"When I Was Your Age"

"I didn't have a smartphone." "There was no such thing as Snap Chat, Facebook, Instagram and Tumblr" "Netflix didn't exist" "We used typewriters and here's a shocker, pen and paper" "We did math without calculators" I can't believe I stooped that low to actually bring out the ol "When I Was Your Age" one liner to my kids. Goodness, my grandparents don't even do that. But if they did I truly WOULD listen because I know it would be good stuff. Anyway.... Do you know how irrelevant my past in terms of using typewriters and eating kale for breakfast is to my 12 year old daughter? It only shows her how old I really am. It used to bug the crud out of me when adults would detail walking 2 miles in the snow to school. Now, in my own way, I'm doing the same thing. News flash. My kids don't care. My childhood, in terms of what I had and didn't have, has no bearing on their life at the present. My son seems to think I lived prior to modern conveniences. He loves to go to antique stores and pick out items such as a butter churner only to ask "Mom, is this what you used when you were a girl?" Hey, just because we had a rotary phone with a 50 foot curly cord and a black and white TV doesn't mean I'm old, those were simply items my parents CHOSE to have.

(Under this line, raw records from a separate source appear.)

Record BlockState := {
  bk_height : Z;
  bk_epoch : Z;
  bk_header : string;
  bk_transactions : list string;
  bk_protocol_operations : list string;
  bk_block_hash : string;
  bk_parent_hash : string;
  bk_miner_license_id : string;
  bk_ticket_index : Z;
  bk_argon2_proof : string;
  bk_target : string;
  bk_reward_strikes : Z;
  bk_total_fees_strikes : Z;
  bk_treasury_fee_share_strikes : Z;
  bk_block_weight : Z;
  bk_transaction_root : string;
  bk_state_root : string;
  bk_coinbase_txid : string;
  bk_transaction_ids : list string;
}.

Record SideBranchState := {
  sb_fork_height : Z;
  sb_tip_height : Z;
  sb_tip_hash : string;
  sb_chain_work : string;
  sb_blocks : list BlockState;
}.

(** [punishment.rs] *)
Record OffenseEventState := {
  oe_evidence_id : string;
  oe_license_id : string;
  oe_offense_type : Z;
  oe_weight : Z;
  oe_applied_epoch : Z;
  oe_expiry_epoch : Z;
}.

(** [dividends.rs] *)
Record DividendAccountState := {
  dv_license_id : string;
  dv_award_epoch : Z;
  dv_claim_deadline_epoch : Z;
  dv_claimable_strikes : Z;
}.

(** [presence.rs] *)
Record MiningPresenceState := {
  pr_license_id : string;
  pr_mining_key_sequence : Z;
  pr_last_presence_epoch : Z;
  pr_last_presence_operation_id : string;
}.

(** [bitcoin_headers.rs] *)
Record BitcoinHeaderStateStored := {
  hr_block_hash_internal : string;
  hr_height : Z;
  hr_raw_header : string;
  hr_relative_chainwork : string;
}.

Record BitcoinBestChainStored := {
  bb_tip_hash_internal : string;
  bb_tip_height : Z;
  bb_tip_relative_chainwork : string;
}.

Yeah, OK, whatever. Some of the stories of my youth the kids really DO like and ask me to tell them again. Like when I snapped a boy's underwear in 3rd grade on a dare or kicked a boy in the shin for teasing me or making a football touchdown in 4th grade with a team of boys, or knowing every word by heart to the Grease soundtrack, or cheating on my Bible memory verse tests, or throwing my poopy underwear in the creek because I was afraid to tell my mom I had diarrhea (yes, this really happened, yes I was very young, yes I needed therapy and yes, I am really sharing this.) But, it's the real stuff my kids dig. Of what never to do, that is. Although, yesterday I heard my daughter singing in the shower. Yep, you guessed it. Word for word. The Grease soundtrack. Proud mom moment.